● **To do**
From the first line through the line containing "assert (exists x0", transcribe the records exactly and include no other lines.

[Dataset items]
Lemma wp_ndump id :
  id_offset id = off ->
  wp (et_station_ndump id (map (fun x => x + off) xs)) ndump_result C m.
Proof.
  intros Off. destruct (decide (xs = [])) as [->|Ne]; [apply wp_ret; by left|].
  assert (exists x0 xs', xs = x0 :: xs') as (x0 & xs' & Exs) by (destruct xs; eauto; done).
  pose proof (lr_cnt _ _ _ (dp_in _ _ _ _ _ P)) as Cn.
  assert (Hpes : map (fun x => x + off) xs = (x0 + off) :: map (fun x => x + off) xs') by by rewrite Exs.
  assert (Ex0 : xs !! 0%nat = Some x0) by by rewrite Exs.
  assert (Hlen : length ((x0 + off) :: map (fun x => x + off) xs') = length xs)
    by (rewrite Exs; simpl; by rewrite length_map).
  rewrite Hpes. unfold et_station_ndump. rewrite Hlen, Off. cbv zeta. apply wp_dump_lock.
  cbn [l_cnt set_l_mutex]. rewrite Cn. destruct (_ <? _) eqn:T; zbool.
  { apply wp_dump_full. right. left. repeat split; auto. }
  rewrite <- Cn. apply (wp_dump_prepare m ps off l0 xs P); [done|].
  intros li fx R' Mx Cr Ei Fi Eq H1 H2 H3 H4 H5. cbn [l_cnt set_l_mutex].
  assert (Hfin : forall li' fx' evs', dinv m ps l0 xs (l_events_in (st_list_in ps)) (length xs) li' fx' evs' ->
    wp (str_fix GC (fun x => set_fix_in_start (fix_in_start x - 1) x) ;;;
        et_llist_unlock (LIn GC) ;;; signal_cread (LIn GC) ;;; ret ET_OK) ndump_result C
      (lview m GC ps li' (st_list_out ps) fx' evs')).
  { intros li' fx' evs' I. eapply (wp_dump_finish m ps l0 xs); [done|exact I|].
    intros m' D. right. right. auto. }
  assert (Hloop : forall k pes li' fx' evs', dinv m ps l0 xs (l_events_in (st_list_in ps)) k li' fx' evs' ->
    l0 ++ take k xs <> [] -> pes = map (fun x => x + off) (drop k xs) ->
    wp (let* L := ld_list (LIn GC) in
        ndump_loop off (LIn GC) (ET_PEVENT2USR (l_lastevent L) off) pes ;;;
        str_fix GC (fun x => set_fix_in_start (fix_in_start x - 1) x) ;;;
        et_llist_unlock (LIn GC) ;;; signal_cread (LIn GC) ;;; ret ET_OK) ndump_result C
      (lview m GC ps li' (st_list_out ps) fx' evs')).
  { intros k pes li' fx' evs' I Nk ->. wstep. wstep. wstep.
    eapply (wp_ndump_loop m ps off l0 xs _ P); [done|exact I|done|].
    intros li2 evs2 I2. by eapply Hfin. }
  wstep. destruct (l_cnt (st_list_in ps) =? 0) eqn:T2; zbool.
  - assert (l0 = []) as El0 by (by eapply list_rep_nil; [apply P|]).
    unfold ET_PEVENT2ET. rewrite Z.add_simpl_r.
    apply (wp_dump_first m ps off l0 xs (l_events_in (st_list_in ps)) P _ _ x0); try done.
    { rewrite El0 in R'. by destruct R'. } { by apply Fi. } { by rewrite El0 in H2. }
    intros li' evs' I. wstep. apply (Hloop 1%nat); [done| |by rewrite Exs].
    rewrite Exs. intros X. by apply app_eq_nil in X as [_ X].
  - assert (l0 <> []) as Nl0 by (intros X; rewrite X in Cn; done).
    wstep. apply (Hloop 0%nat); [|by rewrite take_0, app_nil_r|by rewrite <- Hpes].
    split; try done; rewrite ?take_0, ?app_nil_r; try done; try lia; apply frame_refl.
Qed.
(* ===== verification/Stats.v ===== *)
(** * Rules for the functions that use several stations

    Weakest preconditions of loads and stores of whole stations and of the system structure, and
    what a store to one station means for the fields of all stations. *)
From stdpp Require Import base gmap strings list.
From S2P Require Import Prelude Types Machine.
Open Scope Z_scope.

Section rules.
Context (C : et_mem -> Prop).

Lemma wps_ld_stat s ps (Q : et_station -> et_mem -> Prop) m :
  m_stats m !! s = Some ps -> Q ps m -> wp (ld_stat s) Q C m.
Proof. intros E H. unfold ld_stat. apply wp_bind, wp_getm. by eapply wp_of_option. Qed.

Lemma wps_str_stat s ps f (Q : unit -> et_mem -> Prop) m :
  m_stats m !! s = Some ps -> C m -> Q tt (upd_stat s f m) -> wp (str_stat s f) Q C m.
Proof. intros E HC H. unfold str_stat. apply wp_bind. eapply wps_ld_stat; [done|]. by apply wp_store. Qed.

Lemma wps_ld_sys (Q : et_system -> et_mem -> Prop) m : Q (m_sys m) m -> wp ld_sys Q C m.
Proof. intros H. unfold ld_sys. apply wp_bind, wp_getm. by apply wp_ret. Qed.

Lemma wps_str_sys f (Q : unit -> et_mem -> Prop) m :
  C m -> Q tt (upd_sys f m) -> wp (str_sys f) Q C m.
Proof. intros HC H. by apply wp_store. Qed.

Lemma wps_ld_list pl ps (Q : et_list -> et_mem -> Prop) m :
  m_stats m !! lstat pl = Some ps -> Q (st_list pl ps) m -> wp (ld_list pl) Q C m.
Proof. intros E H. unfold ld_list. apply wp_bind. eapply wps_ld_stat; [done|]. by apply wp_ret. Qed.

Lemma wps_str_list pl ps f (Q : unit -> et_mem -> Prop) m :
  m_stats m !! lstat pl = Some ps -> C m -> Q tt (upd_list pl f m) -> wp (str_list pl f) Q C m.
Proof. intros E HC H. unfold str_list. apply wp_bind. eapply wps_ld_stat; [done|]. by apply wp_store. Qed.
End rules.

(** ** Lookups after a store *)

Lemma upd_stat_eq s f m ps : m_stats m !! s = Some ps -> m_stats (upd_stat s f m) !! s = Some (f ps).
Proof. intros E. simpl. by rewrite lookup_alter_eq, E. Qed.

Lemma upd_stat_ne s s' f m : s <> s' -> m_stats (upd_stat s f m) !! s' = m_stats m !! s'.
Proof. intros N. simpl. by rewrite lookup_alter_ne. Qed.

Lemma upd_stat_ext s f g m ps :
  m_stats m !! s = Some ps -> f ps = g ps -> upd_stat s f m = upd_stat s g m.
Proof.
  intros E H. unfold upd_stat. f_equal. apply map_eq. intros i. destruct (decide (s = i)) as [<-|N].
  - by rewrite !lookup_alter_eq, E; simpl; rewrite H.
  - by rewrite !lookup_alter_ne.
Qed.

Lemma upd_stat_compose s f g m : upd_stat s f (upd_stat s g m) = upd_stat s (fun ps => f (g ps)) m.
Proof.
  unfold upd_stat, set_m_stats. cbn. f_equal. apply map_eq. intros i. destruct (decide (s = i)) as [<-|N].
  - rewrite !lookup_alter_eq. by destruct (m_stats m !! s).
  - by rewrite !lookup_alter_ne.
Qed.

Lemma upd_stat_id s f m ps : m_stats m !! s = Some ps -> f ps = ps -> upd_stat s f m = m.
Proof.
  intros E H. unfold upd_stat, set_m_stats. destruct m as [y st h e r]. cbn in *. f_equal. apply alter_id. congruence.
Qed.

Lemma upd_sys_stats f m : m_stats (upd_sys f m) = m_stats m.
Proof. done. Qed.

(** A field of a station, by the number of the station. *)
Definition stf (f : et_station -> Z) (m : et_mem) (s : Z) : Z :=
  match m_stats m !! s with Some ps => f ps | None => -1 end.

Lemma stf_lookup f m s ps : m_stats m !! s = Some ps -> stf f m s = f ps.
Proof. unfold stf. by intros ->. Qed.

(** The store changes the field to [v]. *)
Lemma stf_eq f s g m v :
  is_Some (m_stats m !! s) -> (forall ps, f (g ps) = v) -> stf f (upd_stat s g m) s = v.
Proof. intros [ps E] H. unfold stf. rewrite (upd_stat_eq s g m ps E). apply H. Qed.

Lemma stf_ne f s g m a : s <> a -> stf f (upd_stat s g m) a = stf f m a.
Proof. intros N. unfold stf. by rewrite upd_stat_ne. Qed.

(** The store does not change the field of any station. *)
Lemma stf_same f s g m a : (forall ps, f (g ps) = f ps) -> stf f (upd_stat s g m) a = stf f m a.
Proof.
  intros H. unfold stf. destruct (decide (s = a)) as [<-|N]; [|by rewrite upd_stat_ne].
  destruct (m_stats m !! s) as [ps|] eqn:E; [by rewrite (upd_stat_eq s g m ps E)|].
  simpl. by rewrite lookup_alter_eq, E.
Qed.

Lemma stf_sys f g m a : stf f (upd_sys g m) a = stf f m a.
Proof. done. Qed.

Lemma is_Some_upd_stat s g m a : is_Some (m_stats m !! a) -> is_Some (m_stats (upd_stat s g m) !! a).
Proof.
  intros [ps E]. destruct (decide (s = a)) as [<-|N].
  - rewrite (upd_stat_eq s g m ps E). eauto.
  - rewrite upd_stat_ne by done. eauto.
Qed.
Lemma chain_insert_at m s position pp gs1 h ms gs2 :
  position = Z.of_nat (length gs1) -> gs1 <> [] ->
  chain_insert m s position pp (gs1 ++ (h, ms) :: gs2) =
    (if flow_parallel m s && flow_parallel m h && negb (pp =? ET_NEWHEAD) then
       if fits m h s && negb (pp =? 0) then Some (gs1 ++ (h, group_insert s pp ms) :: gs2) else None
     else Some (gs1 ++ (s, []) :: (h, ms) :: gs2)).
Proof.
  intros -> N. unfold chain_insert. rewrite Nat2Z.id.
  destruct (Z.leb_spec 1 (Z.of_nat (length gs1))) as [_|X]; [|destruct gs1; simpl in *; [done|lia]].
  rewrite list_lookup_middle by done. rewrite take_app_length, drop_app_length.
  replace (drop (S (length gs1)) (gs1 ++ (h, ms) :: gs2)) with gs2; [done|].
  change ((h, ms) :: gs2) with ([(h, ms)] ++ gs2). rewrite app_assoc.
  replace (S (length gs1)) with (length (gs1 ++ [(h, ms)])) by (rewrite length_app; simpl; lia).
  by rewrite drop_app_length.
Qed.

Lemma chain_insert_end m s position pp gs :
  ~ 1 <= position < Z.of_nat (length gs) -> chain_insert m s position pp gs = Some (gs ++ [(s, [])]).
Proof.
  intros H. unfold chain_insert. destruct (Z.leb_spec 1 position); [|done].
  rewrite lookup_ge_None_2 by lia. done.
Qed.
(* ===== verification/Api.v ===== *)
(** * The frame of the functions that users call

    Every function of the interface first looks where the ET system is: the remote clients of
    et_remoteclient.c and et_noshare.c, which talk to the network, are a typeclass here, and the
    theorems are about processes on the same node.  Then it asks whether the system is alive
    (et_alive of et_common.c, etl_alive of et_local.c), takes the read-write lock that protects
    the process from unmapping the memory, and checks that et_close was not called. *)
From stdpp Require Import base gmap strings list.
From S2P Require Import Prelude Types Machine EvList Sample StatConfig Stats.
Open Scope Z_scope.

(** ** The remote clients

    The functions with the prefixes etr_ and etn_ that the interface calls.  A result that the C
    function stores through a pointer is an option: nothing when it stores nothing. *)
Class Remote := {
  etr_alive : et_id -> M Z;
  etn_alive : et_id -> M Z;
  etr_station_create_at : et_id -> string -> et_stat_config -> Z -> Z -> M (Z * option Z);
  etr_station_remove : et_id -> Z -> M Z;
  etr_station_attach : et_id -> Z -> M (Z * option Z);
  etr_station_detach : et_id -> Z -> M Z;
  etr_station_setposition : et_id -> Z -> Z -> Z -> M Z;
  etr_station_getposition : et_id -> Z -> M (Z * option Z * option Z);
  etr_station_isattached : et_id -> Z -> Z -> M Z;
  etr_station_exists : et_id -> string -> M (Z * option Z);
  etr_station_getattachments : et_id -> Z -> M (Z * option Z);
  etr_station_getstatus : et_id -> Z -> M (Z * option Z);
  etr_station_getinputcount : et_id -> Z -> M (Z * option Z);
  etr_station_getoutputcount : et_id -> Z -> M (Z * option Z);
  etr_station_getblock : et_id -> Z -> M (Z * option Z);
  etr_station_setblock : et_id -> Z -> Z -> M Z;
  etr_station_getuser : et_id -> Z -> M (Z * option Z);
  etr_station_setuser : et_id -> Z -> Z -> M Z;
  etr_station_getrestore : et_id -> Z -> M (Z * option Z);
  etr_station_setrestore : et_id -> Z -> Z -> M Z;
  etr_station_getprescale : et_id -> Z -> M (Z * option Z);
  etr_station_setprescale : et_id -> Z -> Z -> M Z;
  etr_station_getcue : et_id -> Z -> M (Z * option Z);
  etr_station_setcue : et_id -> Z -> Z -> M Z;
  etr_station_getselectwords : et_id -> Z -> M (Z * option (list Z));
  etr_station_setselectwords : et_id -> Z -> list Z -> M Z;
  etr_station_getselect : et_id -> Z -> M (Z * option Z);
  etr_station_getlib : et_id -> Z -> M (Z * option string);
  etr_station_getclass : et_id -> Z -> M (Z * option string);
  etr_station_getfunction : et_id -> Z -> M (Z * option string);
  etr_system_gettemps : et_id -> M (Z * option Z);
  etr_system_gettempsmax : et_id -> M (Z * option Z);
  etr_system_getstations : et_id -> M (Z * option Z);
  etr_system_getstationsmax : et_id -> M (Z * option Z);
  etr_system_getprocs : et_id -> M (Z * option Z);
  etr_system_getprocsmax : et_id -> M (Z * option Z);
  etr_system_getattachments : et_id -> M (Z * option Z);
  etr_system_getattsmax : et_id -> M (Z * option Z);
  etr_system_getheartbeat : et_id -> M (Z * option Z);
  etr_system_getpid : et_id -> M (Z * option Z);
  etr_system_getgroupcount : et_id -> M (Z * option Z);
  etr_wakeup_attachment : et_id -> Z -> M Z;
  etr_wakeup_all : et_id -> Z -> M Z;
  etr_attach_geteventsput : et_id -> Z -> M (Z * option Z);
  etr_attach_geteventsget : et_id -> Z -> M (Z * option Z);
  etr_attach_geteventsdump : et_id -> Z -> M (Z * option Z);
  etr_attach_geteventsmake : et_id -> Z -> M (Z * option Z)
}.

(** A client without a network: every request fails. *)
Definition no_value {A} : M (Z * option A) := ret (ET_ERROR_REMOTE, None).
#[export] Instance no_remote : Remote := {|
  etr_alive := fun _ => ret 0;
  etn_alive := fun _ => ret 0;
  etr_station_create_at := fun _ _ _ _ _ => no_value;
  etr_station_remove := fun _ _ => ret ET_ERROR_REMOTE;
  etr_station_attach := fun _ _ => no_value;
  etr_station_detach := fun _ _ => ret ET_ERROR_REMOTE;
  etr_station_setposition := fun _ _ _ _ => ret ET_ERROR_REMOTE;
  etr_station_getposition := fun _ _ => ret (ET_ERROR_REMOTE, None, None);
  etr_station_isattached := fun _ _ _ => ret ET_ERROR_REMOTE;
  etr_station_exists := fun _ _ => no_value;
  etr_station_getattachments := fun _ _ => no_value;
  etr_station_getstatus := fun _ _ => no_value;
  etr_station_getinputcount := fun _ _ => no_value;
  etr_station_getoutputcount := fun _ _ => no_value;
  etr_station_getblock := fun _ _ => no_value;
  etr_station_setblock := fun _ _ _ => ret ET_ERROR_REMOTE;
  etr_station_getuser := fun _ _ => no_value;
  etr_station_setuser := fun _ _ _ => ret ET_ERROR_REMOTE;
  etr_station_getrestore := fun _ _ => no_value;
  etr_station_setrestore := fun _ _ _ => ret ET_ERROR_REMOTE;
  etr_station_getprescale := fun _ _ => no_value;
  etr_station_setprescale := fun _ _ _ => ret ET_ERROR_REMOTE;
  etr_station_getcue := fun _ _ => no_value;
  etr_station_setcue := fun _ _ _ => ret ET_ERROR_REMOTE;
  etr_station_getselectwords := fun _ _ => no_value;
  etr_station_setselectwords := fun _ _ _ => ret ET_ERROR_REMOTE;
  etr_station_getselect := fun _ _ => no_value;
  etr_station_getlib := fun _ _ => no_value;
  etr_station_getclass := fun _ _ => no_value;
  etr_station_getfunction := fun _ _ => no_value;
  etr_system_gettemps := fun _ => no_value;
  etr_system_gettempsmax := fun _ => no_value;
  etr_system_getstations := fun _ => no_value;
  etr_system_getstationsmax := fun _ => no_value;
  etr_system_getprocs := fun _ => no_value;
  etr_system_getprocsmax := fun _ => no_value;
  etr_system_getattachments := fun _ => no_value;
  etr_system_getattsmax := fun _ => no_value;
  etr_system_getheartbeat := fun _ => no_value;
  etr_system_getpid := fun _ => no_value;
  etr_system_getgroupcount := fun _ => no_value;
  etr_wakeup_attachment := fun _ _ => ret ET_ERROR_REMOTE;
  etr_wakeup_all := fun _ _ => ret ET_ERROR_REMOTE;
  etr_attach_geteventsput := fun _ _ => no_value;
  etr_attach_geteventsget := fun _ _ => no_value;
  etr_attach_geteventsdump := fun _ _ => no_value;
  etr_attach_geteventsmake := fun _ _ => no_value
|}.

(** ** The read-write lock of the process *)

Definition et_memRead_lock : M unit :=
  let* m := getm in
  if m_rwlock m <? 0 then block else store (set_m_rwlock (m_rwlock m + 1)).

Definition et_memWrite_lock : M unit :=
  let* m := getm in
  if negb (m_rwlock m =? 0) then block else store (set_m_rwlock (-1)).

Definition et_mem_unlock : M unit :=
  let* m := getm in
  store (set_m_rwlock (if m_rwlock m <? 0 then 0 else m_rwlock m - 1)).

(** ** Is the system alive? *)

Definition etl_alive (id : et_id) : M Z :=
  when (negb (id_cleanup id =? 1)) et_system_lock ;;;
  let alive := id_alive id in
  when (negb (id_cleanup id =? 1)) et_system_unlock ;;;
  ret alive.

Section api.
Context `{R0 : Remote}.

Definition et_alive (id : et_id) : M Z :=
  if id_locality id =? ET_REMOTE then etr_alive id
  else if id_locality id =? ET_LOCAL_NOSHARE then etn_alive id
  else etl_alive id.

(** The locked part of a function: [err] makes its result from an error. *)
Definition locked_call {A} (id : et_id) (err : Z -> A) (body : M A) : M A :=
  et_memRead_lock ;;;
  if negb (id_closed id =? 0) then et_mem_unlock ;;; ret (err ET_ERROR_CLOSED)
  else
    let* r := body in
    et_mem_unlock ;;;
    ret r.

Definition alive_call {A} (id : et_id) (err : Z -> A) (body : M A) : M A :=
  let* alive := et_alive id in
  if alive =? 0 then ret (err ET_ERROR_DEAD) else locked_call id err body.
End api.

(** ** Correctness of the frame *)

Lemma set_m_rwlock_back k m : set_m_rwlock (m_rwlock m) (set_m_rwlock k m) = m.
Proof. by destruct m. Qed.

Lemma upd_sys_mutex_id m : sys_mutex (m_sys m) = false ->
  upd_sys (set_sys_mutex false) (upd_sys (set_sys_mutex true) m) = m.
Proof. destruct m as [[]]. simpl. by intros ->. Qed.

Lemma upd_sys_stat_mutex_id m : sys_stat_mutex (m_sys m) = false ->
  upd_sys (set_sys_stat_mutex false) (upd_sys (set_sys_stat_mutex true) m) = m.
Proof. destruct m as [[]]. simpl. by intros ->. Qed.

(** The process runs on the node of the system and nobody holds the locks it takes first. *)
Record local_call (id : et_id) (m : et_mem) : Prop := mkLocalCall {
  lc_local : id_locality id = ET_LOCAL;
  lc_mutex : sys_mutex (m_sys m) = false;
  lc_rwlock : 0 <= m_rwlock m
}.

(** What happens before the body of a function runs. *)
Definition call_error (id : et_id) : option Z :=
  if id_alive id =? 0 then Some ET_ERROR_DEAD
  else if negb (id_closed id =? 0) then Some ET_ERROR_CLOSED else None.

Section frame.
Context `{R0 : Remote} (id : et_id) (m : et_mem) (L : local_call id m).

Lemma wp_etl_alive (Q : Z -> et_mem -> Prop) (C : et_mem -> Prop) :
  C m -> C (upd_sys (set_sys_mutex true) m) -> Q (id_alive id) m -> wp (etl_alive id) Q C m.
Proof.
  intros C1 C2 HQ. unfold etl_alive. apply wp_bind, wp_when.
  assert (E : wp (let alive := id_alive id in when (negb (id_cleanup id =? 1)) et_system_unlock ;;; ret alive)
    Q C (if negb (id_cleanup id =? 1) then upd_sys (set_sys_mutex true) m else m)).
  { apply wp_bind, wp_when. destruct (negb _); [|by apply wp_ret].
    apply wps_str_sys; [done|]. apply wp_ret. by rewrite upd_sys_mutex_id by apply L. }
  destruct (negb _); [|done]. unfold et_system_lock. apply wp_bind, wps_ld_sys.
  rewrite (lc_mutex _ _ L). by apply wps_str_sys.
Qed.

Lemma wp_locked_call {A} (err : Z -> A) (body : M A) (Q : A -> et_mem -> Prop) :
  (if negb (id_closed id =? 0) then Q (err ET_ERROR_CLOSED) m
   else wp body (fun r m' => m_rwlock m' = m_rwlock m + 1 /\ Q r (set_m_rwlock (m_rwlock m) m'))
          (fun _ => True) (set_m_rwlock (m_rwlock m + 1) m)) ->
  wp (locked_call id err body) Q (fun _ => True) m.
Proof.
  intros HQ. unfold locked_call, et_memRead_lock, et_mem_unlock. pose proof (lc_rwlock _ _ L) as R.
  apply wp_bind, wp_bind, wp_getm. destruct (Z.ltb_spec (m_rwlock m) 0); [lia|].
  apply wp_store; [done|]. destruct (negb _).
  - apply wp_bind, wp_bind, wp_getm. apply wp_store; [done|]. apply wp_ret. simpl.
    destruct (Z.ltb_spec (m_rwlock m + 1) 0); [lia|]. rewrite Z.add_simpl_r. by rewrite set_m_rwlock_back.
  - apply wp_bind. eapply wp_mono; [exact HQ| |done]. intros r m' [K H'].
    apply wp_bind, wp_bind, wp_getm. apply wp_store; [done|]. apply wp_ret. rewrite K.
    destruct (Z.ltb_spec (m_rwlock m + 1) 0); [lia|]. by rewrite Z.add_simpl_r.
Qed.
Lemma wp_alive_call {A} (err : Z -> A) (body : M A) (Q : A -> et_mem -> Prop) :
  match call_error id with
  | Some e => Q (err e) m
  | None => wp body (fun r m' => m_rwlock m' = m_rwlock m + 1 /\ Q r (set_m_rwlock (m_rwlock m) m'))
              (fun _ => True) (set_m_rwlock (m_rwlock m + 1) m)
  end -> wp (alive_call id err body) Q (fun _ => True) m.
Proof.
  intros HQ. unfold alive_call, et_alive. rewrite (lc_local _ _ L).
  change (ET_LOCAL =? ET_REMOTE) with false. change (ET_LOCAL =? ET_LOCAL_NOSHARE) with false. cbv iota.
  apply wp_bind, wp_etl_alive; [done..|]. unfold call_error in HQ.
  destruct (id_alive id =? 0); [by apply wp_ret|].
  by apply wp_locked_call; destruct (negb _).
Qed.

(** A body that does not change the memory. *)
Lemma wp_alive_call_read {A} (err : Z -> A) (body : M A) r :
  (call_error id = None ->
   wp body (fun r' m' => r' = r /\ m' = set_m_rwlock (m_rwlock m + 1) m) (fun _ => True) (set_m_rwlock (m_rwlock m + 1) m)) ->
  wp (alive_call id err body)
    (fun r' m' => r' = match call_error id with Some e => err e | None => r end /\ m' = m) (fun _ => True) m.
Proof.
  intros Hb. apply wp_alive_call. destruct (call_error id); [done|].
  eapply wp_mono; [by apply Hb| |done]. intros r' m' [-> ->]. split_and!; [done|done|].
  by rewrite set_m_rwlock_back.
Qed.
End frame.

● **Task answer**
Lemma wp_ndump id :
  id_offset id = off ->
  wp (et_station_ndump id (map (fun x => x + off) xs)) ndump_result C m.
Proof.
  intros Off. destruct (decide (xs = [])) as [->|Ne]; [apply wp_ret; by left|].
  assert (exists x0 xs', xs = x0 :: xs') as (x0 & xs' & Exs) by (destruct xs; eauto; done).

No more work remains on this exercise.